Exercise directions> Please return, with no alterations, the lines below from the very first through the one that contains "- [OrderFacts.sortChildren_sorted]: the".

*** Opening of The data ***

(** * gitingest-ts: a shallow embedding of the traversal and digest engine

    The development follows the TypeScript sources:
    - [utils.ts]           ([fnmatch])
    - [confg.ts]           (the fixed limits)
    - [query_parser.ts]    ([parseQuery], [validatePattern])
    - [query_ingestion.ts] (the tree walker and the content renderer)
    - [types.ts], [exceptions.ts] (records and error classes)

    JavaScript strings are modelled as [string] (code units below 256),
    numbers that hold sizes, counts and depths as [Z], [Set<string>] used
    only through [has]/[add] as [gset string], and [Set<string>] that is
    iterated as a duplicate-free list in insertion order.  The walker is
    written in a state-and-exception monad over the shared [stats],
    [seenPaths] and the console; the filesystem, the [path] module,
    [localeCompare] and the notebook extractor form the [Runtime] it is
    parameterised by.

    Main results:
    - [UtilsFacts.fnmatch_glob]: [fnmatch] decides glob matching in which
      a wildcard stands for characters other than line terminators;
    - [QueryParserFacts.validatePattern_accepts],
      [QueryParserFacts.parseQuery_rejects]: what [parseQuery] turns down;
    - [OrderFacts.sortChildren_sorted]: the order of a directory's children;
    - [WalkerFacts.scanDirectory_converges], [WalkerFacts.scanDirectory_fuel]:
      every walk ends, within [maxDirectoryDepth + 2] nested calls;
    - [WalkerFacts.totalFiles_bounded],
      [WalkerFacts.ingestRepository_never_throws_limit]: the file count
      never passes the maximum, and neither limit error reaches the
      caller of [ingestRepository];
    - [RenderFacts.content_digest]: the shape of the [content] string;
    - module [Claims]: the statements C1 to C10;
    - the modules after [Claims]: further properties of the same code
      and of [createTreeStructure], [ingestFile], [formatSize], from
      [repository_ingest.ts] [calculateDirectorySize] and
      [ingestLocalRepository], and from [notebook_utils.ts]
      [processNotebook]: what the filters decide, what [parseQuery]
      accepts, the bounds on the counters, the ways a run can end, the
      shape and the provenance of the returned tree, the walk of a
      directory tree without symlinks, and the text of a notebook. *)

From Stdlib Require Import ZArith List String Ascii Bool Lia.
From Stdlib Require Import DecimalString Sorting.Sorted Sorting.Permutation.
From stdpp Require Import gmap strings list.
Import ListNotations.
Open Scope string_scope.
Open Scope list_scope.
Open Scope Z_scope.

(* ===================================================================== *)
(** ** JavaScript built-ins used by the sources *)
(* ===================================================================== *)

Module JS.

*** Close of The data ***

The answer>
(** * gitingest-ts: a shallow embedding of the traversal and digest engine

    The development follows the TypeScript sources:
    - [utils.ts]           ([fnmatch])
    - [confg.ts]           (the fixed limits)
    - [query_parser.ts]    ([parseQuery], [validatePattern])
    - [query_ingestion.ts] (the tree walker and the content renderer)
    - [types.ts], [exceptions.ts] (records and error classes)

    JavaScript strings are modelled as [string] (code units below 256),
    numbers that hold sizes, counts and depths as [Z], [Set<string>] used
    only through [has]/[add] as [gset string], and [Set<string>] that is
    iterated as a duplicate-free list in insertion order.  The walker is
    written in a state-and-exception monad over the shared [stats],
    [seenPaths] and the console; the filesystem, the [path] module,
    [localeCompare] and the notebook extractor form the [Runtime] it is
    parameterised by.

    Main results:
    - [UtilsFacts.fnmatch_glob]: [fnmatch] decides glob matching in which
      a wildcard stands for characters other than line terminators;
    - [QueryParserFacts.validatePattern_accepts],
      [QueryParserFacts.parseQuery_rejects]: what [parseQuery] turns down;
    - [OrderFacts.sortChildren_sorted]: the order of a directory's children;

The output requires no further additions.